* Exercise aim *
Restate the data below word for word, leaving nothing out.

* Data for this exercise *
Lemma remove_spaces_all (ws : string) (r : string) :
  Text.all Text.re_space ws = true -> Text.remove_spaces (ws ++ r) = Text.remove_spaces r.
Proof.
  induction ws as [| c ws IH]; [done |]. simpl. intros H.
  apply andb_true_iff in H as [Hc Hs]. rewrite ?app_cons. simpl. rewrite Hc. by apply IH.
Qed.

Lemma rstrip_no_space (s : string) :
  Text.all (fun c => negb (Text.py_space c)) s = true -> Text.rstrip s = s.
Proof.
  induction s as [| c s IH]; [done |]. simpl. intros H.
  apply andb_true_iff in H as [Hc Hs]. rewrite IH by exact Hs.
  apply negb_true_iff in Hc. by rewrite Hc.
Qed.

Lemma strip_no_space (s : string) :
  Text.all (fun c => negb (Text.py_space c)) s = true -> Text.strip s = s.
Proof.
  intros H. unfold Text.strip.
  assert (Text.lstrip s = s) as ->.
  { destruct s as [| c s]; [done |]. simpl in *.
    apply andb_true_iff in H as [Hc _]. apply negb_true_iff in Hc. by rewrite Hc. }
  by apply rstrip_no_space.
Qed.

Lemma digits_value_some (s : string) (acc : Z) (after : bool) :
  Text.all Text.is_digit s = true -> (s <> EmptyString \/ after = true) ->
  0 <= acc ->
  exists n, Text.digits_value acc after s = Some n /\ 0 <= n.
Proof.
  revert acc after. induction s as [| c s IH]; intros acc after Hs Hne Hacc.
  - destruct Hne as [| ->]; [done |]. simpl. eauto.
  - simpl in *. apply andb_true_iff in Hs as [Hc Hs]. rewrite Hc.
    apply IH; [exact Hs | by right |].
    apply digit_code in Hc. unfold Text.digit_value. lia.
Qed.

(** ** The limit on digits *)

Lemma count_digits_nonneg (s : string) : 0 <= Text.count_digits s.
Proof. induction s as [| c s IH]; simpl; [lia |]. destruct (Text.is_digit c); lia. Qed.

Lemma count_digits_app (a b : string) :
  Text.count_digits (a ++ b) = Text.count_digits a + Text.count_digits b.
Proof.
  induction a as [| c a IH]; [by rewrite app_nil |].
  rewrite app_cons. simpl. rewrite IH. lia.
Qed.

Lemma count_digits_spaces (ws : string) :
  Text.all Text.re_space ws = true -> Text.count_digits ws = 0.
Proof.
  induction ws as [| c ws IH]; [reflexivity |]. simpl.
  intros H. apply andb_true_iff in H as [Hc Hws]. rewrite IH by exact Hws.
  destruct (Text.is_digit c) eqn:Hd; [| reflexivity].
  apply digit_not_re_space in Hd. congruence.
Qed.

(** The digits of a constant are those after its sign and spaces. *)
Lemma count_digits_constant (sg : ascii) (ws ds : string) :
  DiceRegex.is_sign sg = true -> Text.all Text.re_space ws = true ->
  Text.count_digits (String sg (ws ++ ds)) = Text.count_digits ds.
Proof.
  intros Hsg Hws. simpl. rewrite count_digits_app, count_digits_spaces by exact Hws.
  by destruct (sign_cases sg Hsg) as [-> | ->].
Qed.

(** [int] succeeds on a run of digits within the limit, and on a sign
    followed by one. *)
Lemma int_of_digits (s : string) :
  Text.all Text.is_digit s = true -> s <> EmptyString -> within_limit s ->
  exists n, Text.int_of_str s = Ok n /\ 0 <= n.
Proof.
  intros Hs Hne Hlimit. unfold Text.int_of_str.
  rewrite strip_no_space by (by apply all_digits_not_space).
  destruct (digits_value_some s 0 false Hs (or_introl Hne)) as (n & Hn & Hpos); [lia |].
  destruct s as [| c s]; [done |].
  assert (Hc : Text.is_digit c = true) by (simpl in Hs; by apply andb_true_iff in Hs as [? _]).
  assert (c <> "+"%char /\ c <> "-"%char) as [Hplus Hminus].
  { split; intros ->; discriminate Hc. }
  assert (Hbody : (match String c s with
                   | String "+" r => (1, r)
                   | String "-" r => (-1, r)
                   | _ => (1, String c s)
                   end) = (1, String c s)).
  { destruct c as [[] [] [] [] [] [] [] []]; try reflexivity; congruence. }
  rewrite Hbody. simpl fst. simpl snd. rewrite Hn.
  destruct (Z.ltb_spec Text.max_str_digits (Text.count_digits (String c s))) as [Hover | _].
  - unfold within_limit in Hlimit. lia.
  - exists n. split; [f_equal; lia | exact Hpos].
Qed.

* Solution below *
Lemma remove_spaces_all (ws : string) (r : string) :
  Text.all Text.re_space ws = true -> Text.remove_spaces (ws ++ r) = Text.remove_spaces r.
Proof.
  induction ws as [| c ws IH]; [done |]. simpl. intros H.
  apply andb_true_iff in H as [Hc Hs]. rewrite ?app_cons. simpl. rewrite Hc. by apply IH.
Qed.

Lemma rstrip_no_space (s : string) :
  Text.all (fun c => negb (Text.py_space c)) s = true -> Text.rstrip s = s.
Proof.
  induction s as [| c s IH]; [done |]. simpl. intros H.
  apply andb_true_iff in H as [Hc Hs]. rewrite IH by exact Hs.
  apply negb_true_iff in Hc. by rewrite Hc.
Qed.

Lemma strip_no_space (s : string) :
  Text.all (fun c => negb (Text.py_space c)) s = true -> Text.strip s = s.
Proof.
  intros H. unfold Text.strip.
  assert (Text.lstrip s = s) as ->.
  { destruct s as [| c s]; [done |]. simpl in *.
    apply andb_true_iff in H as [Hc _]. apply negb_true_iff in Hc. by rewrite Hc. }
  by apply rstrip_no_space.
Qed.

Lemma digits_value_some (s : string) (acc : Z) (after : bool) :
  Text.all Text.is_digit s = true -> (s <> EmptyString \/ after = true) ->
  0 <= acc ->
  exists n, Text.digits_value acc after s = Some n /\ 0 <= n.
Proof.
  revert acc after. induction s as [| c s IH]; intros acc after Hs Hne Hacc.
  - destruct Hne as [| ->]; [done |]. simpl. eauto.
  - simpl in *. apply andb_true_iff in Hs as [Hc Hs]. rewrite Hc.
    apply IH; [exact Hs | by right |].
    apply digit_code in Hc. unfold Text.digit_value. lia.
Qed.

(** ** The limit on digits *)

Lemma count_digits_nonneg (s : string) : 0 <= Text.count_digits s.
Proof. induction s as [| c s IH]; simpl; [lia |]. destruct (Text.is_digit c); lia. Qed.

Lemma count_digits_app (a b : string) :
  Text.count_digits (a ++ b) = Text.count_digits a + Text.count_digits b.
Proof.
  induction a as [| c a IH]; [by rewrite app_nil |].
  rewrite app_cons. simpl. rewrite IH. lia.
Qed.

Lemma count_digits_spaces (ws : string) :
  Text.all Text.re_space ws = true -> Text.count_digits ws = 0.
Proof.
  induction ws as [| c ws IH]; [reflexivity |]. simpl.
  intros H. apply andb_true_iff in H as [Hc Hws]. rewrite IH by exact Hws.
  destruct (Text.is_digit c) eqn:Hd; [| reflexivity].
  apply digit_not_re_space in Hd. congruence.
Qed.

(** The digits of a constant are those after its sign and spaces. *)
Lemma count_digits_constant (sg : ascii) (ws ds : string) :
  DiceRegex.is_sign sg = true -> Text.all Text.re_space ws = true ->
  Text.count_digits (String sg (ws ++ ds)) = Text.count_digits ds.
Proof.
  intros Hsg Hws. simpl. rewrite count_digits_app, count_digits_spaces by exact Hws.
  by destruct (sign_cases sg Hsg) as [-> | ->].
Qed.

(** [int] succeeds on a run of digits within the limit, and on a sign
    followed by one. *)
Lemma int_of_digits (s : string) :
  Text.all Text.is_digit s = true -> s <> EmptyString -> within_limit s ->
  exists n, Text.int_of_str s = Ok n /\ 0 <= n.
Proof.
  intros Hs Hne Hlimit. unfold Text.int_of_str.
  rewrite strip_no_space by (by apply all_digits_not_space).
  destruct (digits_value_some s 0 false Hs (or_introl Hne)) as (n & Hn & Hpos); [lia |].
  destruct s as [| c s]; [done |].
  assert (Hc : Text.is_digit c = true) by (simpl in Hs; by apply andb_true_iff in Hs as [? _]).
  assert (c <> "+"%char /\ c <> "-"%char) as [Hplus Hminus].
  { split; intros ->; discriminate Hc. }
  assert (Hbody : (match String c s with
                   | String "+" r => (1, r)
                   | String "-" r => (-1, r)
                   | _ => (1, String c s)
                   end) = (1, String c s)).
  { destruct c as [[] [] [] [] [] [] [] []]; try reflexivity; congruence. }
  rewrite Hbody. simpl fst. simpl snd. rewrite Hn.
  destruct (Z.ltb_spec Text.max_str_digits (Text.count_digits (String c s))) as [Hover | _].
  - unfold within_limit in Hlimit. lia.
  - exists n. split; [f_equal; lia | exact Hpos].
Qed.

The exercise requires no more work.